Problem to work on ▸ Precisely the lines from the one with "(** ** [domain::Type]" through the end of the data, both included, must make up the response, each restated word for word.

Dataset entries ▸
__________

(* ===== verification/Protobuf.v ===== *)
(** * The crate protobuf, as the generated messages use it

    [CodedInputStream], [CodedOutputStream], [UnknownFields] and
    [SpecialFields] are parameters: the class [Protobuf] states the documented
    behaviour (the wire format) of the functions that the generated code of
    GeoMessages.v calls.  The trait [Message] is the class [Message]; what a
    message promises to the messages that contain it is [MessageSpec].

    A message is read from the bytes up to its limit, so the stream is what is
    left of them; [CodedInputStream::read_message] sets the limit. *)

From S2P Require Import Prelude Io StdText Leb128.
From Stdlib Require Import ZArith Lia List Strings.Byte.
From stdpp Require Import base option list strings.

(** ** The wire format *)

Inductive wire_value :=
| WVarint (z : Z)
| WFixed64 (b : bytes)
| WBytes (b : bytes)
| WFixed32 (b : bytes).

Definition wire_field : Type := Z * wire_value.

#[export] Instance wire_value_eq_dec : EqDecision wire_value.
Proof. solve_decision. Defined.

Definition wire_type (v : wire_value) : Z :=
  match v with WVarint _ => 0 | WFixed64 _ => 1 | WBytes _ => 2 | WFixed32 _ => 5 end.

Definition tag_of (f : wire_field) : Z := f.1 * 8 + wire_type f.2.

(** The limit on the length of a message and of a field. *)
Definition MAX_MESSAGE : Z := 2 ^ 31.

(** The fields that can be on the wire, and those whose length can be, too. *)
Definition field_wf (f : wire_field) : Prop :=
  (1 <= f.1 < 2 ^ 29)%Z /\
  match f.2 with
  | WVarint z => (0 <= z < 2 ^ 64)%Z
  | WFixed64 b => length b = 8
  | WFixed32 b => length b = 4
  | WBytes _ => True
  end.

Definition field_ok (f : wire_field) : Prop :=
  field_wf f /\ match f.2 with WBytes b => (Z.of_nat (length b) < MAX_MESSAGE)%Z | _ => True end.

(** Variable-length integers. *)
Class RawVarint := {
  raw_varint : Z -> bytes;
  raw_varint_byte v : (0 <= v < 128)%Z -> length (raw_varint v) = 1
}.

Section Wire.
Context `{RawVarint}.

Definition enc_value (v : wire_value) : bytes :=
  match v with
  | WVarint z => raw_varint z
  | WBytes b => raw_varint (Z.of_nat (length b)) ++ b
  | WFixed64 b | WFixed32 b => b
  end.

Definition enc_field (f : wire_field) : bytes := raw_varint (tag_of f) ++ enc_value f.2.
Definition enc_fields (fs : list wire_field) : bytes := flat_map enc_field fs.

Lemma enc_fields_app l1 l2 : enc_fields (l1 ++ l2) = enc_fields l1 ++ enc_fields l2.
Proof. apply flat_map_app. Qed.
(* ===== verification/GeoMessages.v ===== *)
(** * The messages of the rule files (src/src/config/geosite.rs, geoip.rs)

    The generated readers and writers of [Domain] (with its [Type] and
    [Attribute]), [SiteGroup], [SiteGroupList], [CIDR], [GeoIP] and
    [GeoIPList], over the crate protobuf (Protobuf.v).  Each message is an
    instance of [Message], and of [MessageSpec]: its sizes are those of the
    bytes it writes, which are read back as the message. *)

From S2P Require Import Prelude Io StdText Leb128 Route Protobuf.
From Stdlib Require Import ZArith Lia List Strings.Byte.
From stdpp Require Import base option list strings.

(** ** [domain::Type] (its values are Route.v's [domain_type]) *)

Definition type_value (t : domain_type) : Z :=
  match t with Plain => 0 | Regex => 1 | DomainT => 2 | FullT => 3 end.

Definition type_from_i32 (value : Z) : option domain_type :=
  if (value =? 0)%Z then Some Plain
  else if (value =? 1)%Z then Some Regex
  else if (value =? 2)%Z then Some DomainT
  else if (value =? 3)%Z then Some FullT
  else None.

Definition type_from_str (s : bytes) : option domain_type :=
  if decide (s = str "Plain") then Some Plain
  else if decide (s = str "Regex") then Some Regex
  else if decide (s = str "Domain") then Some DomainT
  else if decide (s = str "Full") then Some FullT
  else None.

__________

Reply ▸
(** ** [domain::Type] (its values are Route.v's [domain_type]) *)

Definition type_value (t : domain_type) : Z :=
  match t with Plain => 0 | Regex => 1 | DomainT => 2 | FullT => 3 end.

Definition type_from_i32 (value : Z) : option domain_type :=
  if (value =? 0)%Z then Some Plain
  else if (value =? 1)%Z then Some Regex
  else if (value =? 2)%Z then Some DomainT
  else if (value =? 3)%Z then Some FullT
  else None.

Definition type_from_str (s : bytes) : option domain_type :=
  if decide (s = str "Plain") then Some Plain
  else if decide (s = str "Regex") then Some Regex
  else if decide (s = str "Domain") then Some DomainT
  else if decide (s = str "Full") then Some FullT
  else None.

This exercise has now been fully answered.